How to pick out words from a non-delimited string?

J

Julian Hsiao

Hi,

Since Perl excels at string parsing, I thought this would be the right
group to ask my question. If not, I apologize for the confusion.

I want to know if there's an algorithm that picks out the words from a
string that doesn't delimit each words. For example, given
"helloworld" outputs "hello world". Ideally, it should also be
resistant to spelling errors.

So, does such algorithm exist? Better yet, has someone already
implemented it?

Thanks.

Julian Hsiao
(e-mail address removed)
 
E

Evgeny Trifuntov

Hello, Julian!
You wrote on 26 Jul 2003 23:21:52 -0700:

JH> I want to know if there's an algorithm that picks out the words from a
JH> string that doesn't delimit each words. For example, given
JH> "helloworld" outputs "hello world". Ideally, it should also be
JH> resistant to spelling errors.

Well, at least you should make up kind of "dictionary" for your program with
all the words that can be met in your text.


Evgeny Trifuntov
Technion. Israel Institute of Technology
E-mail: (e-mail address removed)
Good Luck, All.
 
J

Julian Hsiao

Tassilo v. Parseval said:
Also sprach Julian Hsiao:


Such an algorithm could only be used as a preprocessors. The result
would still need to be verified by a human. An approach would be to take
a dictionary file and scan the text for any words that are in the
dictionary. If a word has been found, surround it with spaces.

I've thought about that, except that this approach doesn't handle
errors gracefully. In the event that a search fails (most likely due
to spelling errors), this algorithm will either have to halt, or risk
parsing the rest of the string incorrectly.

As an example, if at the first syntax error, a C compiler halts, or
parses the rest of the code incorrectly, it wouldn't be very useful at
all. Of course, the latter still happens sometimes, but at least most
compilers stll parses *some* of the remaining code correctly.

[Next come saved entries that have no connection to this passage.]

(* ===== verification/Futures.v ===== *)
(** * Quorum futures

    [src/log/utils/FutureUtils.h]: [anyNSuccessful] turns the futures of the
    calls to all replicas into one future that is completed by the [n]-th
    success or, when all have finished without [n] successes, by an exception
    that collects the failures.  The model processes the completions of the
    futures one after the other, in the order in which they happen. *)

From stdpp Require Import base gmap sets list.
From Stdlib Require Import ZArith Lia.
From S2P Require Import Prelude.

Open Scope Z_scope.

(** The shared counters, the collected exceptions and the promise that the
    continuations of [anyNSuccessful] close over. *)
Record QuorumState := {
  successCounter : Z;
  failureCounter : Z;
  exceptions_ : list (nat * exn);
  promise_ : option (outcome ()) }.

Definition quorum_init : QuorumState :=
  {| successCounter := 0; failureCounter := 0; exceptions_ := []; promise_ := None |}.

(** [promise->setValue()] / [setException()]: a promise that is already
    satisfied throws [PromiseAlreadySatisfied] into the continuation's own
    future, which nobody reads. *)
Definition satisfy (o : outcome ()) (p : option (outcome ())) : option (outcome ()) :=
  match p with
  | Some _ => p
  | None => Some o
  end.

Definition MultipleExceptions_add (index : nat) (e : exn) (es : list (nat * exn))
    : list (nat * exn) := es ++ [(index, e)].

(** The continuation attached to future [index]; [inr tt] is a value. *)
Definition quorum_step (n : Z) (totalPromises : nat)
    (st : QuorumState) (ev : nat * (exn + ())) : QuorumState :=
  let '(index, res) := ev in
  let '(s, f, es) :=
    match res with
    | inr _ => (successCounter st + 1, failureCounter st, exceptions_ st)
    | inl e => (successCounter st, failureCounter st + 1,
                MultipleExceptions_add index e (exceptions_ st))
    end in
  let p :=
    if s =? n then satisfy (Ret ()) (promise_ st)
    else if s + f =? totalPromises then satisfy (Throw (MultipleExceptions es)) (promise_ st)
    else promise_ st in
  {| successCounter := s; failureCounter := f; exceptions_ := es; promise_ := p |}.

Definition anyNSuccessful_run (n : Z) (totalPromises : nat) (evs : list (nat * (exn + ())))
    : QuorumState :=
  foldl (quorum_step n totalPromises) quorum_init evs.

(** The future returned by [anyNSuccessful] after the completions [evs]. *)
Definition anyNSuccessful (n : Z) (totalPromises : nat) (evs : list (nat * (exn + ())))
    : outcome () :=
  match promise_ (anyNSuccessful_run n totalPromises evs) with
  | Some o => o
  | None => Block
  end.

(** ** Specification *)

Definition succeeded (ev : nat * (exn + ())) : bool :=
  match ev.2 with inr _ => true | inl _ => false end.

Definition successes (evs : list (nat * (exn + ()))) : nat :=
  length (filter (λ ev, succeeded ev) evs).

Definition failures (evs : list (nat * (exn + ()))) : list (nat * exn) :=
  omap (λ ev : nat * (exn + ()), match ev.2 with inl e => Some (ev.1, e) | inr _ => None end) evs.

Definition quorum_spec (n : Z) (totalPromises : nat) (evs : list (nat * (exn + ())))
    : option (outcome ()) :=
  if bool_decide (n ≤ successes evs) then Some (Ret ())
  else if bool_decide (length evs = totalPromises)
       then Some (Throw (MultipleExceptions (failures evs)))
  else None.

(** ** Properties *)

Lemma successes_snoc evs ev :
  Z.of_nat (successes (evs ++ [ev])) =
  successes evs + match ev.2 with inr _ => 1 | inl _ => 0 end.
Proof.
  unfold successes. rewrite filter_app, length_app, filter_cons.
  destruct ev as [i [e|[]]]; simpl.
  - lia.
  - lia.
Qed.

Lemma successes_le evs : (successes evs ≤ length evs)%nat.
Proof. apply length_filter. Qed.

Lemma failures_snoc evs ev :
  failures (evs ++ [ev]) =
  failures evs ++ match ev.2 with inl e => [(ev.1, e)] | inr _ => [] end.
Proof. unfold failures. rewrite omap_app. simpl. by destruct ev as [i [e|[]]]. Qed.

(** The counters count, the exceptions are the failures in completion order,
    and the promise is the one of the specification. *)
Lemma quorum_run_spec n total evs :
  1 ≤ n → (length evs ≤ total)%nat →
  let st := anyNSuccessful_run n total evs in
  successCounter st = successes evs ∧
  successCounter st + failureCounter st = length evs ∧
  exceptions_ st = failures evs ∧
  promise_ st = (if bool_decide (evs = []) then None else quorum_spec n total evs).
Proof.
  intros Hn. induction evs as [|ev evs IH] using rev_ind; intros Hlen; simpl.
  { done. }
  unfold anyNSuccessful_run in *. rewrite foldl_app, length_app in *. simpl in *.
  destruct IH as (Hs & Hf & He & Hp); [lia|].
  set (st := foldl _ _ evs) in *. clearbody st.
  rewrite (bool_decide_false (evs ++ [ev] = [])) by (by destruct evs).
  unfold quorum_spec. rewrite successes_snoc, failures_snoc, length_app.
  pose proof (successes_le evs). cbn [length].
  assert (Hp' : promise_ st = if bool_decide (n ≤ successes evs) then Some (Ret ()) else None).
  { rewrite Hp. unfold quorum_spec. destruct evs as [|ev0 evs0]; simpl.
    - rewrite bool_decide_false; [done|]. unfold successes; simpl; lia.
    - case_bool_decide; [done|]. rewrite (bool_decide_false (_ = total)); [done|].
      simpl in *. lia. }
  destruct ev as [i [e|[]]]; simpl; rewrite Hp', He, Hs.
  - rewrite Z.add_0_r. split_and!; [lia|lia|done|].
    destruct (Z.eqb_spec (successes evs) n) as [E|E].
    { rewrite (bool_decide_true (n ≤ _)) by lia. done. }
    case_bool_decide as E1; [by destruct (_ =? _)|].
    destruct (Z.eqb_spec (successes evs + (failureCounter st + 1)) total).
    + rewrite bool_decide_true by lia. done.
    + rewrite bool_decide_false by lia. done.
  - rewrite app_nil_r. split_and!; [lia|lia|done|].
    destruct (Z.eqb_spec (successes evs + 1) n) as [E|E].
    { rewrite (bool_decide_false (n ≤ successes evs)), (bool_decide_true (n ≤ _)) by lia. done. }
    destruct (bool_decide_reflect (n ≤ successes evs)) as [E1|E1].
    { rewrite (bool_decide_true (n ≤ _ + 1)) by lia. by destruct (_ =? _). }
    rewrite (bool_decide_false (n ≤ _ + 1)) by lia.
    destruct (Z.eqb_spec (successes evs + 1 + failureCounter st) total).
    + rewrite bool_decide_true by lia. done.
    + rewrite bool_decide_false by lia. done.
Qed.

(** The result is a value only after [n] successes. *)
Lemma anyNSuccessful_Ret n total evs :
  anyNSuccessful n total evs = Ret () → n ≤ successes evs.
Proof.
  unfold anyNSuccessful. destruct (promise_ _) as [o|] eqn:E; [|done]. intros ->.
  revert E. unfold anyNSuccessful_run.
  enough (H : let st := foldl (quorum_step n total) quorum_init evs in
    successCounter st = successes evs ∧ (promise_ st = Some (Ret ()) → n ≤ successes evs))
    by apply H.
  induction evs as [|ev evs IH] using rev_ind; [done|].
  rewrite foldl_app. simpl. destruct IH as [Hs Hp]. rewrite successes_snoc.
  set (st := foldl _ _ evs) in *. destruct ev as [i [e|[]]]; simpl.
  - split; [lia|]. rewrite Hs. destruct (Z.eqb_spec (successes evs) n); [lia|].
    destruct (_ =? _); [|intros ?%Hp; lia].
    unfold satisfy. destruct (promise_ st); [intros ?%Hp; lia|done].
  - split; [lia|]. rewrite Hs. destruct (Z.eqb_spec (successes evs + 1) n); [lia|].
    destruct (_ =? _); [|intros ?%Hp; lia].
    unfold satisfy. destruct (promise_ st); [intros ?%Hp; lia|done].
Qed.

(** For a positive quorum [n] and at least one future, in whatever order
    the futures finish: the result is a value as soon as [n] have succeeded
    and stays a value; it is the exception with all failures exactly when all
    have finished with fewer than [n] successes; it is pending otherwise. *)
Theorem anyNSuccessful_spec n total evs :
  1 ≤ n → (length evs ≤ total)%nat → (1 ≤ total)%nat →
  anyNSuccessful n total evs =
  match quorum_spec n total evs with Some o => o | None => Block end.
Proof.
  intros Hn Hlen Htot. destruct (quorum_run_spec n total evs Hn Hlen) as (_ & _ & _ & Hp).
  unfold anyNSuccessful. rewrite Hp. case_bool_decide as E; [|done]. subst.
  unfold quorum_spec, successes. simpl. rewrite !bool_decide_false; [done|lia|lia].
Qed.

Lemma anyNSuccessful_spec_witness :
  anyNSuccessful 2 3 [(1%nat, inr ()); (0%nat, inl NullPointer); (2%nat, inr ())] = Ret ().
Proof.
  rewrite (anyNSuccessful_spec 2 3); [reflexivity|lia|simpl; lia|lia].
Defined.

(** With no futures at all, the future [anyNSuccessful] returns is never
    completed, whatever the quorum. *)
Theorem anyNSuccessful_empty n : anyNSuccessful n 0 [] = Block.
Proof. done. Qed.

So the algorithm needs to know when to "jump ahead" a few characters
in case of errors.
Another, more general approach, would try to do the splitting based on
morphological rules for a given language.

Can you please elaborate on what you mean? In my case, the string
will always be in English.
But take the word "deallocate": the above dictionary approach could turn
this into "deal locate".

I don't think this is a problem, since I will be using the algorithm
only as a preprocessor, as you've suggested.

Thanks.

Julian Hsiao
(e-mail address removed)
 
P

Purl Gurl

Julian said:
(snipped)
I don't think this is a problem, since I will be using the algorithm
only as a preprocessor, as you've suggested.


Parsing "deallocate" via dictionary matching would return
several dozen valid words. I can think of six or seven words
spelled "d" right off, such as the musical note d, a letter
grade d, the number 500, d as a noun along with others.

d de dea deal al all ll allocate lo loca oc oca ca cat cate at ate

Many of those represent multiple words.

This strikes me as a rather noticeable problem.


Purl Gurl
 
J

Julian Hsiao

Purl Gurl said:
Parsing "deallocate" via dictionary matching would return
several dozen valid words. I can think of six or seven words
spelled "d" right off, such as the musical note d, a letter
grade d, the number 500, d as a noun along with others.

d de dea deal al all ll allocate lo loca oc oca ca cat cate at ate

Many of those represent multiple words.

This strikes me as a rather noticeable problem.

Hmm...I guess you're right. It's probably easier for me to avoid
having to parse such strings, than trying to come up with an algorithm
to handle them. That's what I'll do instead.

Thanks.

Julian Hsiao
(e-mail address removed)
 
T

Tassilo v. Parseval

Also sprach Julian Hsiao:
Can you please elaborate on what you mean? In my case, the string
will always be in English.

I am not familiar enough with English morphology. However, the idea is
that every language has certain rules how words are built. Certain
combinations of letters never show up in a language (or, if they do,
they must belong to two adjoining syllables; in German for instance
there can't be a 'k' directly following a 'Sch' within a syllable
because the result 'Schk' is no valid German phonem which means it would
be unpronounceable, therefore the word 'Tischkante' has three syllables:
Tisch-kan-te). The word-splitting algorithms in text-processors work
that way.

There are mainly two problems when trying to do it that way: First of
all, you need to have all the rules (they are quite complex for English
as they are for most other languages) and secondly, these rules are only
valid within one word because languages tend to allow any sequence of
words (whereas they do not necessarily allow any sequence of letters
within one word).

So better go for a dictionary-approach. This itself will be hard enough.
I just did a few local tests with a text from the Gutenberg projects and
an English dictionary file. Whichever implementation you choose, the
result will probably be dog-slow and get it wrong the first couple of
attempts. Even when sorting out the brain-dead attempts, the list of
words it spits out is highly suspect.